(** Where the record under [i] comes from. *)
Definition step_back (o : op) (s s' : store) (i : string) : Prop := ∀ r', dict_get (recs s') i = Some r' →
  (∃ d x c u n t tk, o = OpCreate d i x c u n t ∧ (create digest token_pepper cf d i x c u n t s).1 = Ok tk ∧
     s_user_id r' = u ∧ s_token_digest r' = digest token_pepper (t_value tk) ∧ s_expires_at r' = t_expires_at tk) ∨
  ∃ r, dict_get (recs s) i = Some r ∧ same_session r r' ∧
    (s_revoked_at r' = None → s_revoked_at r = None ∧ revokes i (s_user_id r) o = false).

(** What becomes of a live record under [i]. *)
Definition step_forth (o : op) (s s' : store) (i : string) : Prop := ∀ r, dict_get (recs s) i = Some r →
  s_revoked_at r = None → creates i o = false → revokes i (s_user_id r) o = false →
  (∀ t, op_instant o = Ok t → (t < s_expires_at r)%Z) → dict_get (recs s') i = Some r.

Definition step_ok (o : op) (s s' : store) : Prop :=
  dict_wf (recs s') ∧ ∀ i, step_back o s s' i ∧ step_forth o s s' i.

Lemma same_refl r : same_session r r.
Proof. done. Qed.

(** A step that keeps the file. *)
Lemma step_ok_same o s : dict_wf (recs s) → (∀ i uid, dict_get (recs s) i ≠ None → revokes i uid o = false ∨
    ∀ r, dict_get (recs s) i = Some r → s_user_id r = uid → s_revoked_at r ≠ None) → step_ok o s s.
Proof.
  intros Hwf Hno. split; [done|]. intros i. split.
  - intros r Hr. right. exists r. split_and!; [done..|]. intros Hrv. split; [done|].
    destruct (Hno i (s_user_id r)) as [?|Hx]; [congruence|done|]. by destruct (Hx r Hr).
  - intros r Hr _ _ _ _. done.
Qed.

Lemma not_terminal t r : s_revoked_at r = None → (t < s_expires_at r)%Z → ¬ is_Some (terminal_at t r).
Proof. unfold terminal_at. intros -> Hlt. rewrite (proj2 (Z.leb_gt _ _)) by done. by intros [? ?]. Qed.

(** A step that purges, and perhaps adds a record. *)
Lemma create_step d j x c u n t s :
  dict_wf (recs s) → step_ok (OpCreate d j x c u n t) s (apply_op (OpCreate d j x c u n t) s).
Proof.
  intros Hwf. simpl. unfold post. destruct (create _ _ _ _ _ _ _ _ _ _ s) as [[tk|e] s'] eqn:E.
  2:{ apply create_err in E. subst s'. apply step_ok_same; [done|]. by left. }
  pose proof E as (issued & Hi & _ & _ & _ & _ & _ & ->)%create_run. cbn [snd].
  set (new := Session _ _ _ _ _ _).
  assert (∀ i, dict_get (dict_sort (dict_set (purge_records (recs s) issued (cf_cleanup_batch_size cf)).1 j new)) i =
    if decide (j = i) then Some new else dict_get (purge_records (recs s) issued (cf_cleanup_batch_size cf)).1 i) as Hget.
  { intros i. rewrite dict_get_sort, dict_get_set; [done|]. by apply dict_wf_set, purge_get. }
  split; [apply dict_wf_sort, dict_wf_set; by apply (purge_get _ _ _ j)|]. intros i.
  destruct (purge_get (recs s) issued (cf_cleanup_batch_size cf) i Hwf) as [_ Hp].
  split; cbn [recs or_default].
  - intros r'. unfold recs at 1. cbn [or_default]. rewrite Hget. destruct (decide (j = i)) as [<-|Hne].
    + intros [= <-]. left. exists d, x, c, u, n, t, tk. split; [done|]. by rewrite E.
    + intros Hr. right. exists r'. destruct Hp as [Hp|[Hp _]]; [|congruence]. split; [congruence|]. by split_and!.
  - intros r Hr Hrv Hc _ Ht. unfold recs. cbn [or_default]. rewrite Hget. simpl in Hc. apply bool_decide_eq_false in Hc.
    rewrite decide_False by done. destruct Hp as [->|(_ & r2 & Hr2 & Hterm)]; [done|].
    rewrite Hr in Hr2. injection Hr2 as <-. destruct (not_terminal issued r Hrv); [by apply Ht|done].
Qed.

Lemma revoke_step c j n s : dict_wf (recs s) → step_ok (OpRevoke c j n) s (apply_op (OpRevoke c j n) s).
Proof.
  intros Hwf. simpl. unfold post, revoke. rewrite run_bind. cbn [records]. fold (recs s).
  destruct (dict_get (recs s) j) as [r0|] eqn:E0.
  2:{ apply step_ok_same; [done|]. intros i uid Hi. left. simpl. rewrite bool_decide_eq_false_2; [done|]. intros ->. by destruct Hi. }
  destruct (s_revoked_at r0) as [t0|] eqn:Er.
  { apply step_ok_same; [done|]. intros i uid Hi. simpl. destruct (decide (j = i)) as [->|Hne].
    - right. intros r Hr _. congruence.
    - left. by rewrite bool_decide_eq_false_2. }
  fold (instant c n). destruct (instant c n) as [t|e] eqn:Et; rewrite run_bind_lift.
  2:{ apply step_ok_same; [done|]. intros i uid _. left. simpl. rewrite Et. by rewrite andb_false_r. }
  cbn [write put_st mbind M_bind mret M_ret snd].
  assert (∀ i, dict_get (recs (Some (dict_sort (dict_set (recs s) j (with_revoked t r0))))) i =
    if decide (j = i) then Some (with_revoked t r0) else dict_get (recs s) i) as Hget.
  { intros i. unfold recs at 1. cbn [or_default]. rewrite dict_get_sort, dict_get_set; [done|by apply dict_wf_set]. }
  split; [by apply dict_wf_sort, dict_wf_set|]. intros i. split.
  - intros r'. rewrite Hget. destruct (decide (j = i)) as [<-|Hne].
    + intros [= <-]. right. exists r0. by split_and!.
    + intros Hr. right. exists r'. split_and!; try done. intros Hrv. split; [done|]. simpl. by rewrite bool_decide_eq_false_2.
  - intros r Hr Hrv _ Hno _. rewrite Hget. destruct (decide (j = i)) as [->|Hne]; [|done].
    simpl in Hno. rewrite bool_decide_eq_true_2, Et in Hno by done. done.
Qed.

Lemma revoke_user_step c u n s : dict_wf (recs s) → step_ok (OpRevokeUser c u n) s (apply_op (OpRevokeUser c u n) s).
Proof.
  intros Hwf. simpl. unfold post, revoke_user. fold (instant c n). destruct (instant c n) as [t|e] eqn:Et; rewrite run_bind_lift.
  2:{ apply step_ok_same; [done|]. intros i uid _. left. simpl. rewrite Et. by rewrite andb_false_r. }
  rewrite run_bind. cbn [records]. fold (recs s).
  set (f := λ r, if live_of u r then with_revoked t r else r).
  assert (step_ok (OpRevokeUser c u n) s (Some (dict_sort ((λ kr : string * SessionRecord, (kr.1, f kr.2)) <$> recs s)))) as Hmap.
  { assert (dict_wf ((λ kr : string * SessionRecord, (kr.1, f kr.2)) <$> recs s)) as Hwf'.
    { unfold dict_wf. by rewrite (dict_keys_map (λ kr, f kr.2)). }
    assert (∀ i, dict_get (recs (Some (dict_sort ((λ kr : string * SessionRecord, (kr.1, f kr.2)) <$> recs s)))) i = f <$> dict_get (recs s) i) as Hget.
    { intros i. unfold recs at 1. cbn [or_default]. by rewrite dict_get_sort, dict_get_fmap. }
    split; [by apply dict_wf_sort|]. intros i. split.
    - intros r'. rewrite Hget. destruct (dict_get (recs s) i) as [r|]; [|done]. intros [= <-]. right. exists r.
      unfold f, live_of. simpl. rewrite Et.
      destruct (bool_decide (s_user_id r = u)) eqn:Eu; cbn [andb].
      + destruct (bool_decide (s_revoked_at r = None)) eqn:Er; [by split_and!|]. split_and!; try done.
        intros Hrv. by apply bool_decide_eq_false in Er.
      + split_and!; try done. intros Hrv. split; [done|]. apply bool_decide_eq_false in Eu. rewrite bool_decide_eq_false_2; [done|congruence].
    - intros r Hr Hrv _ Hno _. rewrite Hget, Hr. simpl. simpl in Hno. rewrite Et, andb_true_r in Hno.
      apply bool_decide_eq_false in Hno. unfold f, live_of. rewrite bool_decide_eq_false_2; [done|congruence]. }
  destruct (Z.of_nat (length (List.filter (live_of u) (dict_values (recs s)))) =? 0)%Z eqn:Ec; [|exact Hmap].
  cbn. apply step_ok_same; [done|]. intros i uid _. simpl. rewrite Et, andb_true_r.
  destruct (decide (u = uid)) as [<-|]; [|left; by rewrite bool_decide_eq_false_2]. right. intros r Hr Hu Hrv.
  apply Z.eqb_eq in Ec. destruct (List.filter (live_of u) (dict_values (recs s))) as [|y l] eqn:Ef; [|simpl in Ec; lia].
  cut (r ∈ @nil SessionRecord); [apply not_elem_of_nil|]. rewrite <-Ef. apply list_elem_of_In, filter_In. split.
  - apply list_elem_of_In, list_elem_of_fmap. exists (i, r). split; [done|by apply dict_get_Some_in].
  - unfold live_of. by rewrite !bool_decide_eq_true_2.
Qed.

Lemma purge_step c n l s : dict_wf (recs s) → step_ok (OpPurge c n l) s (apply_op (OpPurge c n l) s).
Proof.
  intros Hwf. simpl. unfold post, purge_terminal. fold (instant c n).
  assert (step_ok (OpPurge c n l) s s) as Hsame by (apply step_ok_same; [done|by left]).
  destruct (instant c n) as [t|] eqn:Et; rewrite run_bind_lift; [|done].
  destruct (validate_cleanup_batch_size _) as [limit|]; rewrite run_bind_lift; [|done].
  rewrite run_bind. cbn [records]. fold (recs s). pose proof (purge_get (recs s) t limit) as Hp.
  destruct (purge_records (recs s) t limit) as [rs removed] eqn:E. cbn [fst] in Hp.
  destruct (removed =? 0)%Z; [done|]. cbn.
  assert (dict_wf rs) as Hwf' by by apply (Hp EmptyString).
  assert (∀ i, dict_get (recs (Some (dict_sort rs))) i = dict_get rs i) as Hget by (intros i; by apply dict_get_sort).
  split; [by apply dict_wf_sort|]. intros i. destruct (Hp i Hwf) as [_ Hg]. split.
  - intros r'. rewrite Hget. intros Hr. right. exists r'.
    destruct Hg as [Hg|[Hg _]]; [|congruence]. split; [congruence|]. by split_and!.
  - intros r Hr Hrv _ _ Ht. rewrite Hget. destruct Hg as [->|(_ & r2 & Hr2 & Hterm)]; [done|]. rewrite Hr in Hr2. injection Hr2 as <-.
    destruct (not_terminal t r Hrv); [by apply Ht|done].
Qed.

Lemma apply_step o s : dict_wf (recs s) → step_ok o s (apply_op o s).
Proof. destruct o; [apply create_step|apply revoke_step|apply revoke_user_step|apply purge_step]. Qed.
(** ** A run of the protocol *)

Definition demo_intent : RemoteControlIntent := Intent " WWW.Example.org." "Control.example.org" ACME NGINX true.
Definition demo_canonical : RemoteControlIntent := Intent "www.example.org" "control.example.org" ACME NGINX true.
Definition demo_inspection : GatewayInspection := Inspection NGINX CONTROL_CENTER false false.
Definition demo_pending : RemoteControlRecord :=
  Rec (Some demo_canonical) PUBLICATION_PENDING (Some "control.example.org") None.
Definition demo_start : list op :=
  [Request demo_intent COMPLETED; PreflightSucceeded COMPLETED; PasskeyEnrolled "control.example.org" COMPLETED].
Definition demo_ops : list op := demo_start ++ [Observe demo_pending demo_inspection COMPLETED].

Lemma demo_start_run : run demo_start None = Some demo_pending.
Proof. by vm_compute. Qed.

Lemma demo_refused : validate_dns_hostname "host" "127.0.0.1" = fail InvalidRemoteHostname "host must not be an IP address".
Proof. by vm_compute. Qed.

Lemma remote_control_refines_witness :
  edge (current_of (run demo_start None)) (Observe demo_pending demo_inspection COMPLETED)
    (with_status demo_pending ENABLED None) ∧
  call (Observe demo_pending demo_inspection COMPLETED) (run demo_start None)
    = (Ok (with_status demo_pending ENABLED None), Some (with_status demo_pending ENABLED None)).
Proof.
  assert (edge (current_of (run demo_start None)) (Observe demo_pending demo_inspection COMPLETED)
    (with_status demo_pending ENABLED None)) as He.
  { rewrite demo_start_run. by apply (edge_observed demo_pending demo_inspection demo_canonical). }
  split; [exact He|].
  exact (proj2 (proj2 (remote_control_refines demo_start (Observe demo_pending demo_inspection COMPLETED))) _ He).
Defined.

Lemma enabled_only_by_protocol_witness :
  remote_control_enabled (r_status (current_of (run demo_ops None))) = true ∧
  ∃ pre mid e insp i, enabling demo_ops pre mid e insp i.
Proof.
  assert (remote_control_enabled (r_status (current_of (run demo_ops None))) = true) as H by by vm_compute.
  split; [exact H|]. exact (enabled_only_by_protocol demo_ops H).
Defined.

Lemma plans_are_derived_witness :
  gateway_plan (derived_plan demo_pending) = Ok (derived_plan demo_pending) ∧
  valid (p_record (derived_plan demo_pending)).
Proof.
  assert (gateway_plan (derived_plan demo_pending) = Ok (derived_plan demo_pending)) as H by by vm_compute.
  split; [exact H|]. exact (proj1 (proj1 (plans_are_derived demo_start _ _) H)).
Defined.
End RemoteControl.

▸ TASK DESCRIPTION:
Using the data above, repeat exactly the lines that begin at the line with "(with_status demo_pending ENABLED None) ∧" and end at the line with "split; [exact He|].", both ends included.

▸ EXPECTED ANSWER:
    (with_status demo_pending ENABLED None) ∧
  call (Observe demo_pending demo_inspection COMPLETED) (run demo_start None)
    = (Ok (with_status demo_pending ENABLED None), Some (with_status demo_pending ENABLED None)).
Proof.
  assert (edge (current_of (run demo_start None)) (Observe demo_pending demo_inspection COMPLETED)
    (with_status demo_pending ENABLED None)) as He.
  { rewrite demo_start_run. by apply (edge_observed demo_pending demo_inspection demo_canonical). }
  split; [exact He|].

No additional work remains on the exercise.